This says that if K>0, and PPT.2 proves C, then the proposition obtained from C by replacing K by K-1 is in fact true. We want to show that this claim is correct when K is interpreted to be any particular natural number n.
We proceed by induction. We know that the axioms of PA are true, so we only need to worry about the additional axioms of PPT.2. For K=0, these axioms are trivial, and so we will assume that soundness has been proven if K is interpreted as n, and show soundness for n+1. Thus, for any C, we need to prove
(2) n+1 |= "If K>0, and PPT.2 |- #[&C], then #[down(C)]."
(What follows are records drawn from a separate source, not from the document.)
Lemma explain_intent_survives_context_witness :
  determineIntent ("I need help: " ++ "What is Button" ++ ", recommend one")
  = explain.
Proof.
  apply (explain_intent_survives_context "What is Button" "I need help: "
           ", recommend one").
  reflexivity.
Defined.

(** ** The requests a chat turn issues (agent.ts) *)

Lemma quiet_ret {A} (a : A) : quiet (ret a).
Proof. intros w st. reflexivity. Qed.

Lemma quiet_throw {A} (e : JsError) : quiet (@throw A e).
Proof. intros w st. reflexivity. Qed.

Lemma quiet_lift {A} (r : Res A) : quiet (lift r).
Proof. intros w st. reflexivity. Qed.

Lemma quiet_bind {A B} (m : M A) (k : A -> M B) :
  quiet m -> (forall a, quiet (k a)) -> quiet (bind m k).
Proof.
  intros Hm Hk w st. unfold bind. specialize (Hm w st).
  destruct (m w st) as [[a|e] st1]; simpl in Hm; [rewrite Hk|]; exact Hm.
Qed.

Lemma quiet_tryCatch {A} (body : M A) (handler : JsError -> M A) :
  quiet body -> (forall e, quiet (handler e)) -> quiet (tryCatch body handler).
Proof.
  intros Hb Hh w st. unfold tryCatch. specialize (Hb w st).
  destruct (body w st) as [[a|e] st1]; simpl in Hb; [|rewrite Hh]; exact Hb.
Qed.

Lemma quiet_modify (f : State -> State) :
  (forall st, httpLog (f st) = httpLog st) -> quiet (modify f).
Proof. intros Hf w st. simpl. apply Hf. Qed.

Lemma quiet_getState : quiet getState.
Proof. intros w st. reflexivity. Qed.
As usual in the semantics of first-order logic, this is equivalent to
(3) If (n+1 |= "K>0, and PPT.2 |- #[&C]"), then (n+1 |= "#[down(C)]").
Now "#[down(C)]" is just down(C), so this is the same as
(4) If (n+1 |= "K>0, and PPT.2 |- #[&C]"), then (n+1 |= down(C)).
So, we need to prove (4). To do this, we'll assume the left-hand side
(5) n+1 |= "K>0, and PPT.2 |- #[&C]",
and try to prove the right-hand side.
Note that the only place where K appears in the quoted stuff in (5) is at the very beginning. The formula represented by C may very well contain occurrences of K, but what gets spliced in is not the formula C itself, but &C, the unary representation of its Gödel number. Therefore, from (5) it follows that
(6) n+1 > 0, and PPT.2 |- C.
Since we already know that PPT.2 is sound for n, and since anything first-order logic concludes from a sound axiom system is itself true, the second half of (6) implies that
(7) n |= C.
But this obviously implies that
(8) n+1 |= down(C),
as desired, because down(.) replaces K by K-1, and if K is interpreted as n+1, then K-1 is interpreted as n. This completes the proof that PPT.2 is sound.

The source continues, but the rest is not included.